Roseto, ore decisive per il pivot Seck

1 Febbraio 2022

Manca il sì del presidente dell’Assigeco per definire l’operazione 

ROSETO. Il turno 17 in serie B ha sorriso solo alla Rennova Teramo, brava a domare Ancona in una gara a basso punteggio. Seconda vittoria consecutiva dunque per i teramani che hanno interrotto una serie di 4 sconfitte casalinghe, nonostante l’assenza di Di Donato e una scavigliata di Bottioni. «Sono contento della prova di maturità», ha detto coach Salvemini, «abbiamo dimostrato di essere diventati mentalmente più forti. Speriamo di allenarci al completo per prepararci al match di domenica a Rimini». Le altre due abruzzesi, invece, hanno rimediato una sconfitta. A far rumore quella ad Imola della Liofilchem Roseto, che era in striscia positiva da 13 gare. Al PalaRuggi i rosetani hanno reso il favore agli imolesi, che nel match d’andata furono protagonisti di una gara negativa, giocando un match altrettanto inguardabile, neanche lontanamente parente di quanto fatto vedere in campo fino al giorno prima dai biancazzurri, per la gioia dei propri tifosi. Coach Quaglia, in preparazione del prossimo match in casa con la Luiss Roma (l’unica altra squadra finora capace di battere i rosetani), ha detto: «Da un paio di settimane non ci allenavamo bene; abbiamo bisogno di tornare subito ai nostri livelli». Nessun dramma dunque, ma il club biancazzurro in queste ore spingerà sull’acceleratore per chiudere subito la trattativa con Piacenza per il lungo Seck: l’ok del giocatore pare ci sia, manca però quello del presidente Curioni dell’Assigeco.

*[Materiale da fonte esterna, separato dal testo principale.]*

Lemma parseAuthority_a_com : parseAuthority "a.com" = Some (None, "a.com").
Proof. vm_compute. reflexivity. Qed.

Lemma pathByte_facts (c : ascii) :
  pathByte c = true ->
  negb (isCTL c) = true /\ negb (Ascii.eqb c "?") = true /\ negb (Ascii.eqb c "#") = true.
Proof.
  unfold pathByte. intros H. apply andb_true_iff in H. destruct H as [H H3].
  apply andb_true_iff in H. tauto.
Qed.

Lemma queryByte_facts (c : ascii) :
  queryByte c = true -> negb (isCTL c) = true /\ negb (Ascii.eqb c "#") = true.
Proof. unfold queryByte. intros H. apply andb_true_iff in H. exact H. Qed.

Lemma queryText_bytes (P : ascii -> bool) (Q : string) :
  queryText Q -> P "?"%char = true -> (forall c, queryByte c = true -> P c = true) ->
  allBytes P Q = true.
Proof.
  intros [->|(rq & -> & Hrq)] Hq HP; [reflexivity|].
  simpl. rewrite Hq. simpl. eapply allBytes_weaken; eauto.
Qed.

Lemma parse_a_com (P Q : string) :
  pathText P -> queryText Q ->
  exists url, parse ("http://a.com" +:+ P +:+ Q) = Some url
              /\ Scheme url = "http" /\ Host url = "a.com".
Proof.
  intros (Hshape & Hbytes & Hcheck) HQ.
  assert (HX : allBytes (fun x => negb (Ascii.eqb x "?")) ("//a.com" +:+ P) = true).
  { rewrite allBytes_app. apply andb_true_iff. split; [reflexivity|].
    eapply allBytes_weaken; [|exact Hbytes]. intros c Hc. apply pathByte_facts in Hc. tauto. }
  assert (Hsplit : exists fq rq, splitQuery ("//a.com" +:+ P +:+ Q) = ("//a.com" +:+ P, fq, rq)).
  { destruct HQ as [->|(rq & -> & _)].
    - rewrite append_empty_r. eexists _, _. apply splitQuery_no_query. exact HX.
    - rewrite <- append_assoc. apply splitQuery_query. exact HX. }
  destruct Hsplit as (fq & rq & Hsplit).
  unfold parse.
  rewrite stringContainsCTLByte_allBytes, !allBytes_app.
  rewrite (allBytes_weaken pathByte _ P) by
    (first [exact Hbytes | intros c Hc; apply pathByte_facts in Hc; tauto]).
  rewrite (queryText_bytes _ Q HQ) by
    (first [reflexivity | intros c Hc; apply queryByte_facts in Hc; tauto]).
  change (negb (allBytes (fun c => negb (isCTL c)) "http://a.com" && (true && true)))
    with false. cbv iota.
  change (getScheme ("http://a.com" +:+ P +:+ Q))
    with (Some ("http", "//a.com" +:+ P +:+ Q)).
  change (String.eqb ("http://a.com" +:+ P +:+ Q) "*") with false. cbv iota beta.
  rewrite Hsplit. change (ToLower "http") with "http".
  unfold parseHier.
  change (HasPrefix ("//a.com" +:+ P) "/") with true.
  change (HasPrefix ("//a.com" +:+ P) "//") with true.
  cbn [negb andb orb isEmpty].
  change (sliceFrom 2 ("//a.com" +:+ P)) with ("a.com" +:+ P).
  destruct Hshape as [->|(P' & ->)].
  - change (Index ("a.com" +:+ "") "/") with (@None nat). cbv iota beta.
    change ("a.com" +:+ "") with "a.com". rewrite parseAuthority_a_com.
    eexists. split; [reflexivity|]. split; reflexivity.
  - change (Index ("a.com" +:+ String "/" P') "/") with (Some 5%nat). cbv iota beta.
    change (sliceTo 5 ("a.com" +:+ String "/" P')) with "a.com".
    change (sliceFrom 5 ("a.com" +:+ String "/" P')) with (String "/" P').
    rewrite parseAuthority_a_com. unfold setPath, unescape. rewrite Hcheck.
    eexists. split; [reflexivity|]. split; reflexivity.
Qed.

Infine Giulianova, anch’essa sconfitta: il ritorno in panchina di Domizioli non ha portato fortuna, col tecnico che pare aver richiesto rinforzi ai dirigenti: si cerca un lungo, quantomeno per sopperire alla partenza di Fattori. Il prossimo turno sarà ad Ozzano: dopo 5 sconfitte consecutive per i giuliesi un altro match durissimo.